Mais j'allais me battre ! J'étais prêt à tout pour donner à ma famille le maximum de ce qu'il me restait. J'ai donc mis à profit ce que je savais faire de mieux : me mettre en mode enquêteur et creuser. J'ai fait des recherches sur les traitements et les médicaments pour mes symptômes, espérant découvrir le prochain miracle qui me permettrait de redevenir celui que j'étais. J'ai entendu parler d'un opérateur des forces spéciales américaines qui avait été traité pour l'anxiété liée à son syndrome de stress post-traumatique grâce à une technique appelée blocage du ganglion stellaire (BGS). C'était une procédure simple et peu coûteuse, qu'il décrivait comme indolore mais révolutionnaire. Une aiguille très fine est utilisée pour injecter un anesthésique temporaire (semblable à celui utilisé par un dentiste) dans un faisceau de nerfs en forme d'étoile à la base du cou, ce qui modifie la réaction de « combat, fuite ou paralysie ». Je me suis plongé dans les recherches disponibles en ligne et j'ai appris tout ce que je pouvais sur cette procédure. Le BGS était proposé à des patients au Canada, mais pour des douleurs nerveuses, et non pour l'anxiété.

Une lueur d'espoir
J'ai présenté mes recherches à la Dre Rebecca Gomez, la psychiatre qui me suivait à la clinique des traumatismes liés au stress opérationnel de l'Hôpital Royal. Elle n'avait jamais entendu parler du blocage du ganglion stellaire (BGS), mais elle a accepté avec bienveillance mes recherches et a promis de se renseigner avant notre prochain rendez-vous. Deux semaines plus tard, j'ai reçu un appel de la Dre Gomez. Elle avait tenu sa promesse et était tellement enthousiaste quant au potentiel du traitement par BGS qu'elle avait trouvé un médecin tout aussi enthousiaste, le Dr Dan James, à la clinique de la douleur de l'Hôpital général d'Ottawa, qui était prêt à tenter le traitement sur moi.

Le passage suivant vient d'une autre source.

(* ===== verification/AuditLog.v ===== *)
(** * AuditLog: the global audit chain and what counts on it

    src/internal/audit/auditchain.go, record.go and denial.go over the audit table
    of src/internal/state/sqlite.go, and src/internal/retrybudget/retrybudget.go,
    which counts its rows. The chain is walked in pages behind a keyset cursor. *)

From Stdlib Require Import ZArith Lia Ascii String.
From stdpp Require Import base gmap sets list strings pretty sorting relations.
From S2P Require Import Prelude RunStatus Concur Rely Table Sha256 Canonical TraceChain.
Import Concur Rely Canonical.
Open Scope string_scope.
Open Scope list_scope.

Module AuditLog.

(** ** The audit table *)

Record Audit := MkAudit {
  au_ID : string;
  au_RunID : string;
  au_Action : string;
  au_Actor : string;
  au_Target : string;
  au_Result : string;
  au_TenantID : string;
  au_PrevHash : string;
  au_CurrHash : string;
  au_Timestamp : Z }.

Record AuditCursor := MkCursor { cu_Timestamp : Z; cu_ID : string }.

Definition DefaultAuditChainPageSize : Z := 1000.

Record AuditFilter := MkAuditFilter {
  af_RunID : string; af_Action : string; af_Actor : string; af_Target : string; af_TenantID : string; af_Limit : Z; af_Offset : Z }.

Inductive stmt :=
| SCreateAudit (a : Audit)
| SUpdateAuditChain (id prev curr : string)
| SGetAudit (id : string)
| SListAudits (f : AuditFilter)
| SListAuditChainPage (after : option AuditCursor) (limit : Z) (tenantID : string)
| SNow
| SNewID.

Record ans := MkAns { a_err : option goerr; a_rows : list Audit; a_time : Z; a_id : string }.
Definition noAns : ans := MkAns None [] 0 "".
Definition failAns (e : goerr) : ans := MkAns (Some e) [] 0 "".

(** [(timestamp, id)] ascending. *)
Definition chainOrder (x y : Audit) : Prop :=
  (au_Timestamp x < au_Timestamp y)%Z \/ (au_Timestamp x = au_Timestamp y /\ String.le (au_ID x) (au_ID y)).
#[export] Instance chainOrder_dec : RelDecision chainOrder.
Proof. intros x y. unfold chainOrder. apply _. Defined.

(** [timestamp > ? OR (timestamp = ? AND id > ?)]. *)
Definition afterCursor (c : option AuditCursor) (a : Audit) : bool :=
  match c with
  | None => true
  | Some c => (cu_Timestamp c <? au_Timestamp a)%Z ||
              ((au_Timestamp a =? cu_Timestamp c)%Z && negb (String.leb (au_ID a) (cu_ID c)))
  end.

Definition ofTenant (tenantID : string) (a : Audit) : bool := String.eqb tenantID "" || String.eqb (au_TenantID a) tenantID.

Definition chainPage (c : option AuditCursor) (limit : Z) (tenantID : string) (db : list Audit) : list Audit :=
  take (Z.to_nat (if (limit <=? 0)%Z then DefaultAuditChainPageSize else limit))
    (merge_sort chainOrder (filter (fun a => afterCursor c a && ofTenant tenantID a = true) db)).

Definition field (want have : string) : bool := String.eqb want "" || String.eqb have want.

Definition selects (f : AuditFilter) (a : Audit) : bool :=
  field (af_RunID f) (au_RunID a) && field (af_Action f) (au_Action a) && field (af_Actor f) (au_Actor a) &&
  field (af_Target f) (au_Target a) && field (af_TenantID f) (au_TenantID a).

(** [ORDER BY timestamp DESC]; the order of ties is the engine's, here the table's. *)
Definition newest (x y : Audit) : Prop := (au_Timestamp y <= au_Timestamp x)%Z.
#[export] Instance newest_dec : RelDecision newest.
Proof. intros x y. unfold newest. apply _. Defined.

Definition withHashes (a : Audit) (prev curr : string) : Audit :=
  MkAudit (au_ID a) (au_RunID a) (au_Action a) (au_Actor a) (au_Target a) (au_Result a) (au_TenantID a) prev curr (au_Timestamp a).

Definition stamp (id prev curr : string) (a : Audit) : Audit :=
  if String.eqb (au_ID a) id then withHashes a prev curr else a.

Definition hasID (id : string) (a : Audit) : bool := String.eqb (au_ID a) id.

Definition dbexec (db : list Audit) (s : stmt) : list Audit * ans :=
  match s with
  | SCreateAudit a =>
      if existsb (hasID (au_ID a)) db
      then (db, failAns (EWrap "state: create audit" (EText "UNIQUE constraint failed: audit.id")))
      else (db ++ [a], noAns)
  | SUpdateAuditChain id prev curr =>
      if existsb (hasID id) db then (map (stamp id prev curr) db, noAns)
      else (db, failAns (EText ("state: update audit chain " +:+ id +:+ ": not found")))
  | SGetAudit id => (db, MkAns None (match filter (fun a => au_ID a = id) db with a :: _ => [a] | [] => [] end) 0 "")
  | SListAudits f =>
      (* the driver rejects OFFSET without LIMIT *)
      if (af_Limit f <=? 0)%Z && (0 <? af_Offset f)%Z
      then (db, failAns (EWrap "state: list audits" (EText "near OFFSET: syntax error")))
      else
        let l := merge_sort newest (filter (fun a => selects f a = true) db) in
        let l := if (0 <? af_Offset f)%Z then drop (Z.to_nat (af_Offset f)) l else l in
        (db, MkAns None (if (0 <? af_Limit f)%Z then take (Z.to_nat (af_Limit f)) l else l) 0 "")
  | SListAuditChainPage c limit tenantID => (db, MkAns None (chainPage c limit tenantID db) 0 "")
  | SNow | SNewID => (db, noAns)
  end.

Definition op (A : Type) : Type := prog stmt ans A.

Section audit.
Variable raw : string.

Definition auditContentFields (a : Audit) : list string :=
  [au_ID a; au_RunID a; au_Action a; au_Actor a; au_Target a; au_Result a; au_TenantID a; pretty (au_Timestamp a)].

Definition ComputeAuditHash (a : Audit) (prevHash : string) : string :=
  digest raw (canonicalV2 (prevHash :: auditContentFields a)).

(** ** The walk *)

Section walk.
Context {S : Type} (fn : S -> Audit -> op (S * option goerr)).

Fixpoint walkPage (st : S) (page : list Audit) : op (S * option goerr) :=
  match page with
  | [] => Ret (st, None)
  | a :: rest =>
      pbind (fn st a) (fun r =>
        match r.2 with Some e => Ret (r.1, Some e) | None => walkPage r.1 rest end)
  end.

(** [walkChain]: [None] when [fuel] pages were not enough. *)
Fixpoint walkChain (fuel : nat) (pageSize : Z) (cursor : option AuditCursor) (st : S) : op (option (S * option goerr)) :=
  match fuel with
  | O => Ret None
  | Datatypes.S fuel =>
      let limit := if (pageSize <=? 0)%Z then DefaultAuditChainPageSize else pageSize in
      Ask (SListAuditChainPage cursor limit "") (fun r =>
        match a_err r with
        | Some e => Ret (Some (st, Some (EWrap "audit: list audits for chain" e)))
        | None =>
            pbind (walkPage st (a_rows r)) (fun w =>
              match w.2 with
              | Some e => Ret (Some (w.1, Some e))
              | None =>
                  if (Z.of_nat (length (a_rows r)) <? limit)%Z then Ret (Some (w.1, None))
                  else match last (a_rows r) with
                       | Some a => walkChain fuel pageSize (Some (MkCursor (au_Timestamp a) (au_ID a))) w.1
                       | None => Ret (Some (w.1, None))
                       end
              end)
        end)
  end.
End walk.

(** ** Seal, Rebuild, Verify *)

Definition relink (a : Audit) (prev want : string) (what : string) (n : Z) : op ((string * Z) * option goerr) :=
  Ask (SUpdateAuditChain (au_ID a) prev want) (fun r => Ret
    match a_err r with
    | Some e => ((prev, n), Some (EWrap (what +:+ au_ID a) e))
    | None => ((want, n + 1)%Z, None)
    end).

Definition sealRow (st : string * Z) (a : Audit) : op ((string * Z) * option goerr) :=
  let '(prev, sealed) := st in
  let want := ComputeAuditHash a prev in
  if String.eqb (au_PrevHash a) prev && String.eqb (au_CurrHash a) want then Ret ((want, sealed), None)
  else if String.eqb (au_CurrHash a) "" then relink a prev want "audit: seal audit " sealed
  else if String.eqb (ComputeAuditHash a (au_PrevHash a)) (au_CurrHash a) then relink a prev want "audit: seal audit " sealed
  else Ret ((prev, sealed),
            Some (EWrap ("audit: seal audit " +:+ au_ID a +:+ ": record content no longer matches the hashes it was sealed with")
                    (ESentinel TraceChain.ErrChainBroken))).

Definition Seal (fuel : nat) (pageSize : Z) : op (option (Z * option goerr)) :=
  pbind (walkChain sealRow fuel pageSize None ("", 0%Z)) (fun r => Ret (option_map (fun x => (x.1.2, x.2)) r)).

Definition rebuildRow (st : string * Z) (a : Audit) : op ((string * Z) * option goerr) :=
  let '(prev, written) := st in
  let want := ComputeAuditHash a prev in
  if negb (String.eqb (au_PrevHash a) prev) || negb (String.eqb (au_CurrHash a) want)
  then relink a prev want "audit: rebuild audit " written
  else Ret ((want, written), None).

Definition Rebuild (fuel : nat) (pageSize : Z) : op (option (Z * option goerr)) :=
  pbind (walkChain rebuildRow fuel pageSize None ("", 0%Z)) (fun r => Ret (option_map (fun x => (x.1.2, x.2)) r)).

Record AuditChainFailure := MkFailure {
  af_AuditID : string; af_Index : Z; af_Type : TraceChain.FailureType; af_Expected : string; af_Actual : string;
  af_PrevExpected : string; af_PrevActual : string }.

Record AuditChainResult := MkResult { ar_Count : Z; ar_Unsealed : Z; ar_Valid : bool; ar_Failures : list AuditChainFailure }.

(** State of the walk: the stored predecessor hash, the index, the result so far. *)
Definition verifyRow (st : string * Z * AuditChainResult) (a : Audit) : op ((string * Z * AuditChainResult) * option goerr) :=
  let '(prev, i, r) := st in
  let want := ComputeAuditHash a prev in
  let fail ty unsealed := MkResult (ar_Count r) unsealed false
    (ar_Failures r ++ [MkFailure (au_ID a) i ty want (au_CurrHash a) prev (au_PrevHash a)]) in
  let r' :=
    if String.eqb (au_CurrHash a) "" then fail TraceChain.FailureEmptyHash (ar_Unsealed r + 1)%Z
    else if negb (String.eqb (au_PrevHash a) prev) then fail TraceChain.FailurePrevHashMismatch (ar_Unsealed r)
    else if negb (String.eqb (au_CurrHash a) want) then fail TraceChain.FailureHashMismatch (ar_Unsealed r)
    else r in
  Ret ((au_CurrHash a, i + 1, r')%Z, None).

Definition Verify (fuel : nat) (pageSize : Z) : op (option (goerr + AuditChainResult)) :=
  pbind (walkChain verifyRow fuel pageSize None ("", 0%Z, MkResult 0 0 true [])) (fun w => Ret
    match w with
    | None => None
    | Some (_, Some e) => Some (inl e)
    | Some ((_, i, r), None) => Some (inr (MkResult i (ar_Unsealed r) (ar_Valid r) (ar_Failures r)))
    end).

(** ** Record *)

Definition auditOutcomeTokens : list string := ["success"; "failed"; "passed"; "denied"; "triggered"; "quorum_pending"].
Definition AuditResultKnown (v : string) : bool := RunStatus.IsValid v || inSet auditOutcomeTokens v.

(** [Record]; an unknown result and a failed seal are only logged. *)
Definition Record_ (fuel : nat) (a : option Audit) : op (option goerr) :=
  match a with
  | None => Ret (Some (EText "audit: record: nil audit entry"))
  | Some a =>
      Ask (SCreateAudit a) (fun r =>
        match a_err r with
        | Some e => Ret (Some e)
        | None => pbind (Seal fuel 0) (fun _ => Ret None)
        end)
  end.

Deux semaines plus tard seulement, le Dr Gomez m'a accompagné pour l'intervention. L'injection était assez simple. Et presque aussitôt, j'ai eu l'impression que le bruit du monde avait baissé. Je suis sorti de l'hôpital et j'ai retrouvé le Canada où j'avais grandi. C'était comme si, pour la première fois depuis mon départ d'Afghanistan, je rentrais chez moi. Le sentiment d'innombrables menaces indicibles qui me guettaient du coin de chaque pièce, rôdaient dans la foule ou se profilaient invisiblement dans le ciel s'est dissipé. Ça avait marché. Mon anxiété étant maîtrisée, j'ai enfin pu utiliser les techniques apprises avec mes psychiatres et psychologues pour gérer mes autres symptômes de stress post-traumatique. J'étais enfin sur la voie pour devenir le mari et le père que ma famille méritait.